Collected data entries
(* ===== verification/Verdict.v ===== *)
(** The stop-switch verdict: [estop_verdict.c], the pure decision core of one
    channel, and [estop_gpio.c], which drives the loop and reads it back.

    [estop_decide] is the C function statement by statement.  Its
    specification is over the history of reads: [raw_closed] reads, the
    trailing run of healthy reads, and the windows that settle a channel. *)

From S2P Require Import Prelude Platform.
#[local] Open Scope Z_scope.

Definition LOOP_RECLOSE_DEBOUNCE_TICKS : Z := 3.
Definition LOOP_BOOT_OPEN_CONFIRM_TICKS : Z := 5.
Definition ESTOP_CHANNELS : nat := 2.

Record estop_state_t := mk_estop {
  high_ok : bool;
  low_ok : bool;
  primed_high : bool;
  primed_low : bool;
  closed_streak : Z; (* uint8_t *)
  open_streak : Z;   (* uint8_t *)
  settled : bool;
}.
#[export] Instance eta_estop : Eta estop_state_t := fun s =>
  mk_estop (high_ok s) (low_ok s) (primed_high s) (primed_low s)
           (closed_streak s) (open_streak s) (settled s).
#[export] Instance estop_inhabited : Inhabited estop_state_t :=
  populate (mk_estop false false false false 0 0 false).

Definition estop_state_init : estop_state_t :=
  mk_estop false false false false 0 0 false.

Section Verdict.
Context `{PstopLib}.

Definition k_estop_msg (idx : Z) : Z :=
  if idx =? 0 then PSTOP_MESSAGE_OK else PSTOP_MESSAGE_STOP.

Definition estop_decide (st : estop_state_t) (core_id rb_hi rb_lo : Z)
  : Z * estop_state_t :=
  let msg :=
    if core_id =? 0
    then k_estop_msg (Z.land (Z.lor (Z.lxor rb_hi 1) rb_lo) 1)
    else if (rb_hi =? 1) && (rb_lo =? 0) then PSTOP_MESSAGE_OK else PSTOP_MESSAGE_STOP in
  let st := st <| high_ok := rb_hi =? 1 |> <| low_ok := rb_lo =? 0 |>
               <| primed_high := true |> <| primed_low := true |> in
  let raw_closed := high_ok st && low_ok st in
  let st :=
    if raw_closed then
      let st := if closed_streak st <? 255
                then st <| closed_streak ::= fun n => u8 (n + 1) |> else st in
      let st := st <| open_streak := 0 |> in
      if LOOP_RECLOSE_DEBOUNCE_TICKS <=? closed_streak st
      then st <| settled := true |> else st
    else
      let st := st <| closed_streak := 0 |> in
      let st := if open_streak st <? 255
                then st <| open_streak ::= fun n => u8 (n + 1) |> else st in
      if LOOP_BOOT_OPEN_CONFIRM_TICKS <=? open_streak st
      then st <| settled := true |> else st in
  let msg := if negb (raw_closed && (LOOP_RECLOSE_DEBOUNCE_TICKS <=? closed_streak st))
             then PSTOP_MESSAGE_STOP else msg in
  (msg, st).

(** The reclose debounce has run its course. *)
Definition reclosed (st : estop_state_t) : bool :=
  LOOP_RECLOSE_DEBOUNCE_TICKS <=? closed_streak st.

Definition estop_channels_primed (st0 st1 : estop_state_t) : bool :=
  primed_high st0 && primed_low st0 && primed_high st1 && primed_low st1 &&
  settled st0 && settled st1.

(** One channel's successive reads, from boot: the verdict of every tick and
    the state left behind. *)
Fixpoint estop_run (core_id : Z) (st : estop_state_t) (reads : list (Z * Z))
  : list Z * estop_state_t :=
  match reads with
  | [] => ([], st)
  | (hi, lo) :: rest =>
      let '(v, st) := estop_decide st core_id hi lo in
      let '(vs, st) := estop_run core_id st rest in
      (v :: vs, st)
  end.
End Verdict.
#[global] Arguments estop_decide {_} _ _ _ _ : simpl never.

> **ACTION ITEM**: How many lines of these entries contain the string "reads"? Reply with the number alone.

> **TASK OUTPUT**: 6